The Developmental Gene Hypothesis: Genetics Behind Punctuated Equilibrium?

Most of you probably know that I blog primarily about autism and Ehlers-Danlos syndrome (EDS). But as the header on Science Over a Cuppa hints, I have a secret– shall we say “fetish”?– for paleontology and evolutionary biology. After all, what are autism and EDS but side branches of the larger biological questions that ground humanity in the natural world?

Well, I’ve gone and done it. Rather than remaining satisfied with my lot as an armchair hobby paleontologist, forever jealously drooling over images of dusty postdocs and PIs digging at fossils in places like the remote arid hills of Utah or South Africa, I’ve thrown my metaphorical hat into the ring and done a little digging…

… through the genome.

This month, I published an article in BioEssays with my good friend, collaborator, and resident transposon-expert, Dr. Miriam Konkel, titled “The Developmental Gene Hypothesis for Punctuated Equilibrium.”

I’m obviously very excited about this article in part because it’s allowed me to study evolutionary biology without getting dusty and probably developing neuropathy (thank you, connective tissue disorder!). But I am also genuinely excited to potentially lend support to Edgredge and Gould’s “Punctuated Equilibrium,” a theory that has been dogged by controversy although ultimately accepted.

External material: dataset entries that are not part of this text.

(* ===== verification/Pd.v ===== *)
(** The placement driver: the metadata store of src/pd/metadata_store.cpp, the
    server of src/pd/pd_server.cpp that changes it and keeps it in a catalog
    file, and the operator rules of src/pd/scheduler.cpp. *)

From S2P Require Import Prelude Types Text Codec Engine.

(** * Metadata store *)

Record PdMetadataStore := mkMeta {
  next_store_id_ : N;
  next_region_id_ : N;
  next_peer_id_ : N;
  stores_ : gmap N StoreInfo;
  regions_ : gmap N RegionInfo;
  regions_by_start_key_ : gmap string N;
}.

Definition new_metadata : PdMetadataStore := mkMeta 1 1 1 ∅ ∅ ∅.

Definition AllocStoreId : IO PdMetadataStore N := λ m,
  (Ok (next_store_id_ m),
   mkMeta (u64 (next_store_id_ m + 1)) (next_region_id_ m) (next_peer_id_ m)
     (stores_ m) (regions_ m) (regions_by_start_key_ m)).

Definition AllocRegionId : IO PdMetadataStore N := λ m,
  (Ok (next_region_id_ m),
   mkMeta (next_store_id_ m) (u64 (next_region_id_ m + 1)) (next_peer_id_ m)
     (stores_ m) (regions_ m) (regions_by_start_key_ m)).

Definition AllocPeerId : IO PdMetadataStore N := λ m,
  (Ok (next_peer_id_ m),
   mkMeta (next_store_id_ m) (next_region_id_ m) (u64 (next_peer_id_ m + 1))
     (stores_ m) (regions_ m) (regions_by_start_key_ m)).

Definition SetNextIds (s r p : N) (m : PdMetadataStore) : PdMetadataStore :=
  mkMeta s r p (stores_ m) (regions_ m) (regions_by_start_key_ m).

Definition add_store_record (s : StoreInfo) (m : PdMetadataStore) : PdMetadataStore :=
  mkMeta (next_store_id_ m) (next_region_id_ m) (next_peer_id_ m)
    (<[store_id s := s]> (stores_ m)) (regions_ m) (regions_by_start_key_ m).

Definition PutStore (store : StoreInfo) : IO PdMetadataStore unit :=
  if decide (store_id store = 0%N) then fail (InvalidArgument "store_id must be non-zero")
  else modify (add_store_record store).

Definition GetStore (m : PdMetadataStore) (id : N) : option StoreInfo := stores_ m !! id.

Definition ListStores (m : PdMetadataStore) : list StoreInfo := (kvs (stores_ m)).*2.

Definition add_region_record (r : RegionInfo) (m : PdMetadataStore) : PdMetadataStore :=
  mkMeta (next_store_id_ m) (next_region_id_ m) (next_peer_id_ m) (stores_ m)
    (<[region_id r := r]> (regions_ m))
    (<[start_key r := region_id r]> (regions_by_start_key_ m)).

Definition PutRegion (region : RegionInfo) : IO PdMetadataStore unit :=
  if decide (region_id region = 0%N) then fail (InvalidArgument "region_id must be non-zero")
  else modify (add_region_record region).

Definition GetRegion (m : PdMetadataStore) (id : N) : option RegionInfo := regions_ m !! id.

(** [upper_bound(key)], one step back. *)
Definition last_start (m : PdMetadataStore) (key : string) : option (string * N) :=
  last (take_while (λ kv, negb (String.ltb key kv.1)) (kvs (regions_by_start_key_ m))).

Definition GetRegionByKey (m : PdMetadataStore) (key : string) : option RegionInfo :=
  match last_start m key with
  | None => None
  | Some (_, id) =>
      match regions_ m !! id with
      | None => None
      | Some r => if ContainsKey r key then Some r else None
      end
  end.

Definition ListRegions (m : PdMetadataStore) : list RegionInfo := (kvs (regions_ m)).*2.

Definition with_leader (p : N) (r : RegionInfo) : RegionInfo :=
  mkRegion (region_id r) (start_key r) (end_key r) (epoch r) (peers r) p.

Definition UpdateRegionLeader (id leader : N) : IO PdMetadataStore unit :=
  m ← get;
  match regions_ m !! id with
  | None => fail (mkStatus kRegionNotFound "region not found")
  | Some r =>
      if decide (FindPeer r leader = None) then
        fail (InvalidArgument "leader peer is not in region")
      else
        modify (λ m, mkMeta (next_store_id_ m) (next_region_id_ m) (next_peer_id_ m)
                       (stores_ m) (<[id := with_leader leader r]> (regions_ m))
                       (regions_by_start_key_ m))
  end.

(** * Server *)

Record PdServer := mkPd { metadata_ : PdMetadataStore; data_dir_ : string }.

Definition new_pd : PdServer := mkPd new_metadata "".

Abbreviation PdW := (Disk * PdServer)%type.

Definition on_meta {A} (m : IO PdMetadataStore A) : IO PdW A :=
  zoom (λ w : PdW, metadata_ w.2) (λ m (w : PdW), (w.1, mkPd m (data_dir_ w.2))) m.
Definition the_meta : IO PdW PdMetadataStore := gets (λ w, metadata_ w.2).

Definition catalog_path (dir : string) : string := path_join dir "pd.catalog".

Definition catalog_fields (m : PdMetadataStore) : FieldMap :=
  let fields : FieldMap := put_all ∅
    [ ("next_store_id", to_string (next_store_id_ m));
      ("next_region_id", to_string (next_region_id_ m));
      ("next_peer_id", to_string (next_peer_id_ m)) ] in
  let stores := ListStores m in
  let fields := <["store_count" := to_string (N.of_nat (length stores))]> fields in
  let fields := put_indexed PutStoreFields "store" 0 stores fields in
  let regions := ListRegions m in
  let fields := <["region_count" := to_string (N.of_nat (length regions))]> fields in
  put_indexed PutRegionFields "region" 0 regions fields.

Definition Persist : IO PdW unit :=
  w ← get;
  let dir := data_dir_ w.2 in
  if decide (dir = "") then mret tt
  else
    _ ← create_directories_throwing dir;
    _ ← io_or (λ _, IoError "failed to write pd catalog");
    _ ← modify_files (overwrite (catalog_path dir) "");
    write_unchecked (overwrite (catalog_path dir)) (EncodeFields (catalog_fields (metadata_ w.2))).

Fixpoint load_stores (fields : FieldMap) (ids : list N) : IO PdMetadataStore unit :=
  match ids with
  | [] => mret tt
  | i :: rest =>
      _ ← PutStore (GetStoreFields fields (indexed "store" i));
      load_stores fields rest
  end.

Fixpoint load_regions (fields : FieldMap) (ids : list N) : IO PdMetadataStore unit :=
  match ids with
  | [] => mret tt
  | i :: rest =>
      _ ← PutRegion (GetRegionFields fields (indexed "region" i));
      load_regions fields rest
  end.

Definition load_catalog (fields : FieldMap) : IO PdMetadataStore unit :=
  _ ← put new_metadata;
  store_count ← lift (field_u64 fields "store_count");
  _ ← load_stores fields (indices store_count);
  region_count ← lift (field_u64 fields "region_count");
  _ ← load_regions fields (indices region_count);
  s ← lift (field_u64 fields "next_store_id");
  r ← lift (field_u64 fields "next_region_id");
  p ← lift (field_u64 fields "next_peer_id");
  modify (SetNextIds s r p).

Definition Load : IO PdW unit :=
  w ← get;
  _ ← io_or (λ _, IoError "failed to read pd catalog");
  match files w.1 !! catalog_path (data_dir_ w.2) with
  | None => fail (IoError "failed to read pd catalog")
  | Some encoded =>
      fields ← lift (DecodeFields encoded);
      on_meta (load_catalog fields)
  end.

Definition Open (data_dir : string) : IO PdW unit :=
  _ ← modify (λ w : PdW, (w.1, mkPd (metadata_ w.2) data_dir));
  _ ← create_directories_throwing data_dir;
  w ← get;
  if bool_decide (files w.1 !! catalog_path data_dir = None) then Persist else Load.

Definition with_store_id (id : N) (s : StoreInfo) : StoreInfo :=
  mkStore id (raft_endpoint s) (client_endpoint s) (store_state s) (labels s)
    (last_heartbeat_ms s).

Definition RegisterStore (store : StoreInfo) : IO PdW StoreInfo :=
  store ← (if decide (store_id store = 0%N) then
             id ← on_meta AllocStoreId; mret (with_store_id id store)
           else
             m ← the_meta;
             _ ← (if (next_store_id_ m <=? store_id store)%N then
                    on_meta (modify (SetNextIds (u64 (store_id store + 1))
                                       (next_region_id_ m) (next_peer_id_ m)))
                  else mret tt);
             mret store);
  _ ← on_meta (PutStore store);
  _ ← Persist;
  mret store.

Definition StoreHeartbeat (id : N) (now_ms : Z) : IO PdW unit :=
  m ← the_meta;
  match GetStore m id with
  | None => fail (mkStatus kStoreNotFound "store not found")
  | Some s =>
      _ ← on_meta (PutStore (mkStore (store_id s) (raft_endpoint s) (client_endpoint s) "Up"
                               (labels s) now_ms));
      Persist
  end.

(** The peers of the default region, one per store, as far as stores exist. *)
Fixpoint new_peers (store_ids : list N) : IO PdMetadataStore (list Peer) :=
  match store_ids with
  | [] => mret []
  | sid :: rest =>
      m ← get;
      if decide (GetStore m sid = None) then
        fail (mkStatus kStoreNotFound "store not found for default region")
      else
        pid ← AllocPeerId;
        ps ← new_peers rest;
        mret (mkPeer pid sid kVoter :: ps)
  end.

Definition first_peer_id (ps : list Peer) : N :=
  match ps with [] => 0 | p :: _ => peer_id p end.

Definition BootstrapDefaultRegion (store_ids : list N) : IO PdW unit :=
  m ← the_meta;
  if negb (bool_decide (ListRegions m = [])) then mret tt
  else if decide (store_ids = []) then
    fail (InvalidArgument "default region needs at least one store")
  else
    id ← on_meta AllocRegionId;
    ps ← on_meta (new_peers store_ids);
    _ ← on_meta (PutRegion (mkRegion id "" "" (mkEpoch 1 1) ps (first_peer_id ps)));
    Persist.

(** The peers of the right half: the same stores and roles under new ids. *)
Fixpoint copy_peers (ps : list Peer) : IO PdMetadataStore (list Peer) :=
  match ps with
  | [] => mret []
  | p :: rest =>
      pid ← AllocPeerId;
      qs ← copy_peers rest;
      mret (mkPeer pid (peer_store_id p) (peer_role p) :: qs)
  end.

Definition region_of (id : N) : IO PdW RegionInfo :=
  m ← the_meta;
  match GetRegion m id with
  | None => fail (mkStatus kRegionNotFound "region not found")
  | Some r => mret r
  end.

Definition SplitRegion (id : N) (split_key : string) : IO PdW (RegionInfo * RegionInfo) :=
  region ← region_of id;
  if negb (split_key_ok region split_key) then
    fail (InvalidArgument "split key is outside region boundary")
  else
    let v := u64 (version (epoch region) + 1) in
    let left_region := mkRegion (region_id region) (start_key region) split_key
      (mkEpoch (conf_ver (epoch region)) v) (peers region) (leader_peer_id region) in
    right_id ← on_meta AllocRegionId;
    ps ← on_meta (copy_peers (peers region));
    let right_region := mkRegion right_id split_key (end_key region)
      (mkEpoch (conf_ver (epoch region)) v) ps (first_peer_id ps) in
    _ ← on_meta (PutRegion left_region);
    _ ← on_meta (PutRegion right_region);
    _ ← Persist;
    mret (left_region, right_region).

Definition with_peers (ps : list Peer) (leader : N) (r : RegionInfo) : RegionInfo :=
  mkRegion (region_id r) (start_key r) (end_key r)
    (mkEpoch (u64 (conf_ver (epoch r) + 1)) (version (epoch r))) ps leader.

Definition AddPeer (id sid : N) : IO PdW Peer :=
  region ← region_of id;
  m ← the_meta;
  if decide (GetStore m sid = None) then fail (mkStatus kStoreNotFound "store not found")
  else if bool_decide (FindPeerByStore region sid ≠ None) then
    fail (InvalidArgument "store already has peer for region")
  else
    pid ← on_meta AllocPeerId;
    let peer := mkPeer pid sid kVoter in
    _ ← on_meta (PutRegion (with_peers (peers region ++ [peer]) (leader_peer_id region) region));
    _ ← Persist;
    mret peer.

Definition RemovePeer (id pid : N) : IO PdW unit :=
  region ← region_of id;
  let ps := filter (λ p, peer_id p ≠ pid) (peers region) in
  if decide (length ps = length (peers region)) then fail (InvalidArgument "peer not found")
  else if decide (ps = []) then fail (InvalidArgument "cannot remove last peer")
  else
    let leader := if decide (leader_peer_id region = pid) then first_peer_id ps
                  else leader_peer_id region in
    _ ← on_meta (PutRegion (with_peers ps leader region));
    Persist.

Definition TransferLeader (id target : N) : IO PdW unit :=
  region ← region_of id;
  if decide (FindPeer region target = None) then
    fail (InvalidArgument "target leader peer not found")
  else
    _ ← on_meta (PutRegion (with_leader target region));
    Persist.

Definition GetRegionLeaderStore (m : PdMetadataStore) (region : RegionInfo) : option StoreInfo :=
  match FindPeer region (leader_peer_id region) with
  | None => None
  | Some leader => GetStore m (peer_store_id leader)
  end.

(** * Scheduler *)

Inductive OperatorType := kTransferLeader | kAddPeer | kRemovePeer | kSplitRegion.

Record Operator := mkOperator {
  op_type : OperatorType;
  op_region_id : N;
  op_target_store_id : N;
  op_target_peer_id : N;
  op_remove_peer_id : N;
  op_split_key : string;
}.

Section scheduler.
(** [None] is a null metadata pointer. *)
Context (metadata : option PdMetadataStore).

Definition MakeTransferLeaderOperator (id target_store : N) : option Operator :=
  m ← metadata;
  region ← GetRegion m id;
  peer ← FindPeerByStore region target_store;
  if decide (peer_id peer = leader_peer_id region) then None
  else Some (mkOperator kTransferLeader id target_store (peer_id peer) 0 "").

Definition MakeAddPeerOperator (id target_store : N) : option Operator :=
  m ← metadata;
  region ← GetRegion m id;
  _ ← GetStore m target_store;
  if bool_decide (FindPeerByStore region target_store ≠ None) then None
  else Some (mkOperator kAddPeer id target_store 0 0 "").

Definition MakeRemovePeerOperator (id pid : N) : option Operator :=
  m ← metadata;
  region ← GetRegion m id;
  _ ← FindPeer region pid;
  if decide (length (peers region) ≤ 1) then None
  else Some (mkOperator kRemovePeer id 0 0 pid "").
End scheduler.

For those who don’t know what Punctuated Equilibrium (PE) is and are too tired to click the Wikipedia link above, this theory states that physical changes across species within the fossil record often occur in spurts and sputters but are typically bookended by long periods of relative stasis or “equilibrium.” (This isn’t always the case but generally holds true.)

This is in stark contrast to what Darwin believed we would find, that there would be a gradual but constant rate of change across species. And in fact, this assumption was held throughout most of the 20th century. Truth be told, I don’t think even Eldredge and Gould expected to find what they did. Most scientists simply assumed the punctuated appearance within the fossil record was due to missing links, not to abrupt changes across species.

Eldredge and Gould first published their theory back in the early 1970s. But one of the major criticisms was that it lacked a mechanistic or genetic underpinning. Thankfully, since the ’70s, we’ve learned a lot about genetics both at the organismal and species levels, and we continue to learn more every day.

Our new article, however, offers a more comprehensive explanation of the patterns we see in the fossil record. Specifically, while theories concerning punctuated patterns of transposable element insertion and instability have been published before, our new hypothesis posits that developmental genes in particular are responsible for the long periods of stasis that we typically see.

Why?

Many developmental genes are ancient and highly conserved little buggers. They don’t like mutations and most of the time when a mutation does occur in or near a developmental gene, that’s it, the end, organism bye-bye. In other words, most of the time these mutations are not compatible with life.

But…

… when they do occur and don’t happen to wipe out all life as we know it, they are capable of influencing physical form. Do you see where I’m going here? The changes we see in the fossil record are a reflection of the PHYSICAL manifestion of animals. A fossil can’t generally tell us what an organism’s hemoglobin or ribosomal RNA was like, but if there’s a physical change across closely related species you can bet it involved changes to some developmental genes.

The phylotypic period of development. Many of the developmental genes expressed during this period are highly conserved across distantly related species.

Compared to developmental genes, which evolve very very slowly, other genes evolve at a faster rate, in part because they interact with simpler networks of other genes and are therefore less sensitive to change. Developmental genes, on the other hand, often maintain extremely complex interaction networks and can be foundational to the construction of organ systems. This network conservation is likely the reason that animal embryos at middle stages of development (aka the “phylotypic period”) tend to look rather similar despite that they may not have shared a common ancestor for hundreds of millions of years.

So, those are the bare bones of our hypothesis. And I look forward to see what the biology community makes of it!